Client state tracking
If you take a step back on this problem, you'll see that it's fundamentally a hard problem that forces you to make an efficiency vs correctness trade-off.
Why?
Because to provide the non-repeating property you want, while returning a different random set of images to each user requires you to keep track of the seen / unseen images for each user somewhere, somehow.
For a lot of clients, that's a lot of state.
If you push the state to the client side and keep a list of seen images that they send with every request and append to, that pushes the state tracking load to the client, but it makes your queries unwieldy - you'll probably want to do an anti-join on a VALUES list to exclude the seen images because NOT IN will get inefficient at scale. Plus there's all the extra data the client has to send to the server, the server has to process, etc.
Gordon's solution is a variant of this that simplifies the client state by forcing a stable random sort, so the client state is only "how many images have I seen" not "which images have I seen". The downside is that the order is stable - if a client requests it again, it'll start at the beginning of the same random set, not a different one.
If you don't push the state to the client side, the server has to know which images each client has seen. There are many ways to do that but they're all going to require keeping track of a bunch of client state and expiring that state effectively. Options include:
CREATE TABLE AS SELECT ... when you first get a request. Then return results from that table. Easy and is very efficient for subsequent requests, but extremely slow for the first request. Doesn't require you to keep a transaction or session open. Wastes lots of storage and requires you to expire the copies. Not a good way to to it.
Using WITH HOLD cursors, or using regular cursors with an open transaction. Can produce fairly fast first results and is fairly storage efficient - though it can sometimes consume lots of temporary storage. Requires you to keep a session open and associated with a particular client, though, so it won't scale for large numbers of clients. Requires you to expire old sessions too.
Send a random value that's generated by the client on first request as the random seed in Gordon's approach. Because his approach will require a full table scan and sort I don't recommend that, but it'd at least solve the problem of the same random values repeating for each client / new request. You'd send "offset=50&&seed=1231" from the client.
Using client session tables. Keep track of HTTP sessions in your application using the usual methods (cookies, URL session IDs, etc) and associate them with state in the DB or elsewhere. The client just provides the session ID to the server, and the server looks up the client's session data in its local storage to figure out what the client has seen. With this you can use a NOT IN list or left-anti-join against a VALUES list against a list of IDs without having to send IDs to/from the client.
So. Lots of options. I'm sure I haven't listed them all either.
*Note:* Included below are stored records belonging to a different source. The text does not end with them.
(* ===== verification/Pid.v ===== *)
(** * Process identifiers

    [kernel/process/pid.c], [include/pid.h] and [kernel/process/process_obj.c].  A
    process identifier is a bit of the pool and a node of the tree [process_rb_root];
    the node belongs to a reference-counted process object, which the threads of a
    process share, and is given back with the last reference.  [malloc] and [calloc]
    are arguments: the address they return, or [None]. *)

From S2P Require Import Prelude Chain RBTree RBHeap RBPure RBProps KTimerQ IdTree.
From stdpp Require Import sorting.
Import Width.

Open Scope Z_scope.

(** ** The pool *)

(** [unsigned long __bits[PID_SETSIZE / sizeof(long)]]. *)
Notation pid_set_t := (list Z).

Section Pool.
Context (PROCESS_MAX : Z).

Definition pool_words : nat := Z.to_nat (PROCESS_MAX / 8).

Definition pid_outside (i : Z) (set : pid_set_t) : bool := 8 * Z.of_nat (length set) <=? u32 i / 8.
Definition pid_word (i : Z) (set : pid_set_t) : Z := default 0 (set !! Z.to_nat (i / 64)).

Definition PID_ISSET (i : Z) (set : pid_set_t) : bool :=
  if pid_outside i set then false else negb (Z.land (pid_word i set) (Z.shiftl 1 (i mod 64)) =? 0).

Definition PID_SET (i : Z) (set : pid_set_t) : pid_set_t :=
  if pid_outside i set then set
  else <[Z.to_nat (i / 64) := Z.lor (pid_word i set) (Z.shiftl 1 (i mod 64))]> set.

Definition PID_CLR (i : Z) (set : pid_set_t) : pid_set_t :=
  if pid_outside i set then set
  else <[Z.to_nat (i / 64) := Z.land (pid_word i set) (Z.lnot (Z.shiftl 1 (i mod 64)))]> set.

(** [g_last_pid++; if (g_last_pid == CONFIG_PROCESS_MAX) g_last_pid = 2;]. *)
Definition pid_after (last : Z) : Z := if last + 1 =? PROCESS_MAX then 2 else last + 1.

(** [while (PID_ISSET(g_last_pid, &pid_pool)) ...]: [None] when the loop goes on. *)
Fixpoint pid_skip (fuel : nat) (pool : pid_set_t) (last : Z) : option Z :=
  match fuel with
  | O => None
  | S fuel => if PID_ISSET last pool then pid_skip fuel pool (pid_after last) else Some last
  end.

(** ** The state *)

(** The destructor of a process object: of a pid node, or of another component. *)
Inductive destroy_fn := Process_rb_earse | Other (f : N).

Record process_obj_really := Really { ref : Z; obj : N; destroy : destroy_fn }.
Record process_obj := ProcessObj { belong_pcb : N; really : N }.

Record pid_state := PidState {
  pid_pool : pid_set_t;
  g_last_pid : Z;
  process_rb_root : id_tree;
  ps_really : gmap N process_obj_really;
  ps_obj : gmap N process_obj;
  obj_list : gmap N (list N);
  pcb_pid : gmap N (option N);
  is_terminated : gset N;
  destroyed : list (N * N);
}.

Definition set_pool v s := PidState v (g_last_pid s) (process_rb_root s) (ps_really s) (ps_obj s) (obj_list s) (pcb_pid s) (is_terminated s) (destroyed s).
Definition set_last v s := PidState (pid_pool s) v (process_rb_root s) (ps_really s) (ps_obj s) (obj_list s) (pcb_pid s) (is_terminated s) (destroyed s).
Definition set_rb v s := PidState (pid_pool s) (g_last_pid s) v (ps_really s) (ps_obj s) (obj_list s) (pcb_pid s) (is_terminated s) (destroyed s).
Definition set_really v s := PidState (pid_pool s) (g_last_pid s) (process_rb_root s) v (ps_obj s) (obj_list s) (pcb_pid s) (is_terminated s) (destroyed s).
Definition set_objs v s := PidState (pid_pool s) (g_last_pid s) (process_rb_root s) (ps_really s) v (obj_list s) (pcb_pid s) (is_terminated s) (destroyed s).
Definition set_lists v s := PidState (pid_pool s) (g_last_pid s) (process_rb_root s) (ps_really s) (ps_obj s) v (pcb_pid s) (is_terminated s) (destroyed s).
Definition set_pid v s := PidState (pid_pool s) (g_last_pid s) (process_rb_root s) (ps_really s) (ps_obj s) (obj_list s) v (is_terminated s) (destroyed s).
Definition set_destroyed v s := PidState (pid_pool s) (g_last_pid s) (process_rb_root s) (ps_really s) (ps_obj s) (obj_list s) (pcb_pid s) (is_terminated s) v.

Definition on_ids {A} (m : M id_tree A) : M pid_state A :=
  λ s, '(a, t) ← m (process_rb_root s); Some (a, set_rb t s).
Definition get_really (r : N) : M pid_state process_obj_really := λ s, x ← ps_really s !! r; Some (x, s).
Definition get_obj (o : N) : M pid_state process_obj := λ s, x ← ps_obj s !! o; Some (x, s).

(** ** Identifiers *)

Definition pid_alloc : M pid_state Z :=
  pool ← gets pid_pool;
  last ← gets g_last_pid;
  last ← lift (pid_skip (S (Z.to_nat PROCESS_MAX)) pool last);
  _ ← modify (set_pool (PID_SET last pool));
  _ ← modify (set_last (pid_after last));
  mret last.

Definition pid_free (pid : Z) : M pid_state unit := pool ← gets pid_pool; modify (set_pool (PID_CLR pid pool)).

Definition process_foreach : M pid_state (list N) := on_ids id_foreach.

Definition process_rb_search (pid : Z) : M pid_state (option N) :=
  n ← on_ids (id_search pid);
  match n with
  | None => mret None
  | Some this => leader ← on_ids (obj_of this); mret (Some leader)
  end.

Definition pcb_get_by_pid_nt (pid : Z) : M pid_state (option N) :=
  pcb ← process_rb_search pid;
  match pcb with
  | None => mret None
  | Some p => term ← gets is_terminated; mret (if decide (p ∈ term) then None else Some p)
  end.

Definition process_rb_insert (node : N) : M pid_state Z := on_ids (id_insert node).

Definition process_rb_earse (pid_node : N) : M pid_state unit :=
  _ ← on_ids (id_erase pid_node);
  pid ← on_ids (id_of pid_node);
  _ ← pid_free pid;
  on_ids (free_node pid_node).

(** ** Process objects *)

Definition process_obj_create (pcb ob : N) (fn : destroy_fn) (c1 c2 : option N) : M pid_state (option N) :=
  match c1, c2 with
  | Some po, Some r =>
      reallys ← gets ps_really;
      _ ← modify (set_really (<[r := Really 1 ob fn]> reallys));
      objs ← gets ps_obj;
      _ ← modify (set_objs (<[po := ProcessObj pcb r]> objs));
      lists ← gets obj_list;
      _ ← modify (set_lists (c_add_tail po pcb lists));
      mret (Some po)
  | _, _ => mret None
  end.

Definition process_obj_ref (pcb : N) (o c : option N) : M pid_state (option N) :=
  match c with
  | None => mret None
  | Some po =>
      o ← lift o;
      ob ← get_obj o;
      r ← get_really (really ob);
      reallys ← gets ps_really;
      _ ← modify (set_really (<[really ob := Really (ref r + 1) (obj r) (destroy r)]> reallys));
      objs ← gets ps_obj;
      _ ← modify (set_objs (<[po := ProcessObj pcb (really ob)]> objs));
      lists ← gets obj_list;
      _ ← modify (set_lists (c_add_tail po pcb lists));
      mret (Some po)
  end.

Definition call_destroy (fn : destroy_fn) (ob : N) : M pid_state unit :=
  match fn with
  | Process_rb_earse => process_rb_earse ob
  | Other f => d ← gets destroyed; modify (set_destroyed (d ++ [(f, ob)]))
  end.

Definition process_obj_destroy (o : N) : M pid_state Z :=
  ob ← get_obj o;
  r ← get_really (really ob);
  reallys ← gets ps_really;
  _ ← modify (set_really (<[really ob := Really (ref r - 1) (obj r) (destroy r)]> reallys));
  _ ← (if ref r - 1 =? 0 then
         _ ← call_destroy (destroy r) (obj r);
         reallys ← gets ps_really;
         modify (set_really (delete (really ob) reallys))
       else mret tt);
  lists ← gets obj_list;
  _ ← modify (set_lists (c_delete o lists));
  objs ← gets ps_obj;
  _ ← modify (set_objs (delete o objs));
  mret 0.

(** ** The pid of a process *)

Definition pid_node_of (o : N) : M pid_state N := ob ← get_obj o; r ← get_really (really ob); mret (obj r).

Definition pid_obj_get_pid (o : N) : M pid_state Z := n ← pid_node_of o; on_ids (id_of n).

Definition get_pcb_pid (pcb : N) : M pid_state (option N) := gets (λ s, default None (pcb_pid s !! pcb)).
Definition put_pcb_pid (pcb : N) (v : option N) : M pid_state unit := modify (λ s, set_pid (<[pcb := v]> (pcb_pid s)) s).

Definition pcb_set_pid_leader (pcb : N) : M pid_state unit :=
  o ← get_pcb_pid pcb;
  o ← lift o;
  n ← pid_node_of o;
  on_ids (set_obj n pcb).

Definition pid_obj_alloc (pcb : N) (node c1 c2 : option N) : M pid_state (option N) :=
  match node with
  | None => mret None
  | Some n =>
      pid ← pid_alloc;
      _ ← on_ids (new_node n pid pcb);
      if pid <? 0 then _ ← on_ids (free_node n); mret None
      else
        o ← process_obj_create pcb n Process_rb_earse c1 c2;
        _ ← put_pcb_pid pcb o;
        match o with
        | None => _ ← on_ids (free_node n); mret None
        | Some po => _ ← process_rb_insert n; mret (Some po)
        end
  end.

Definition pid_obj_ref (parent child : N) (c : option N) : M pid_state Z :=
  o ← get_pcb_pid parent;
  r ← process_obj_ref child o c;
  _ ← put_pcb_pid child r;
  mret (match r with None => -12 | Some _ => 0 end).

End Pool.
Personally, I would use the client's HTTP session - either directly, or to store a random request ID that I generated when the client first asked for a new random set of images. I'd store a list of seen images in a server-side session cache, which would be an UNLOGGED table containing (sessionid, imageid) pairs, or (requestid, imageid) if using the latter approach. I'd do a left anti-join against the session table to exclude seen images when generating a random set.
Getting random rows
Hah, you're not done yet.
The naïve approach of ORDER BY random() does a full table scan and sort. That's going to be really painful for a large table.
It'd be nice if PostgreSQL offered a way to read random rows from a table by just picking a table page and reading a row from it. It doens't, unfortunately, not even a repeats-possible version.
Since your IDs are sparse you can't easily generate a block of random IDs to pick either.
Picking random rows from a table turns out to be a hard problem. Again, you have options to simplify the problem in exchange for reduced randomness, like:
Pick a block of sequential rows ordered by ID at a random OFFSET into the data
CREATE UNLOGGED TABLE AS SELECT ... cached randomized copies of the data. Either create a bunch of them and pick one of them at random when the first request from a client comes in, or create one and just re-create it regularly.
... probably more
Simplify the problem
So, what made this so hard in the first place?
- Non-repeating results
- Random rows
- Unique for each client or request
What can we do to make this easier?
- Relax the requirement of randomness. e.g. pick sequential rows at random offsets.
- Remove the requirement of non-repeating images or relax it to (say) only the last two sets of images shouldn't be repeated.
- Relax the requirement of per-client or per-request uniqueness. Use the same randomization for all clients and cache it.
Another useful trick might be to share state between clients. If you don't want to repeat images sent to one client, but you don't care if a given client might never see an image you can effectively track the seen images for a group of clients together. For example, you might have a pool of WITH HOLD cursors, which you assign clients to by storing a mapping in their HTTP session. Each group of clients gets a result from a particular cursor. When one client reads a block of results from the cursor, no other client in the same pool will ever see those results in this session. So this approach only works if you have a "very large" image set, i.e. the clients won't realistically run out in one browsing session.
Similarly, you might have a pool of cached UNLOGGED tables of randomized data. When a client sends their first request you assign them to one of the tables using their HTTP session ID - either by hash bucketing or by storing a mapping. Then you can just return results from that table for subsequent requests.
Phew. Wow. That became a bit long. I hope it made some sense, and has some useful ideas.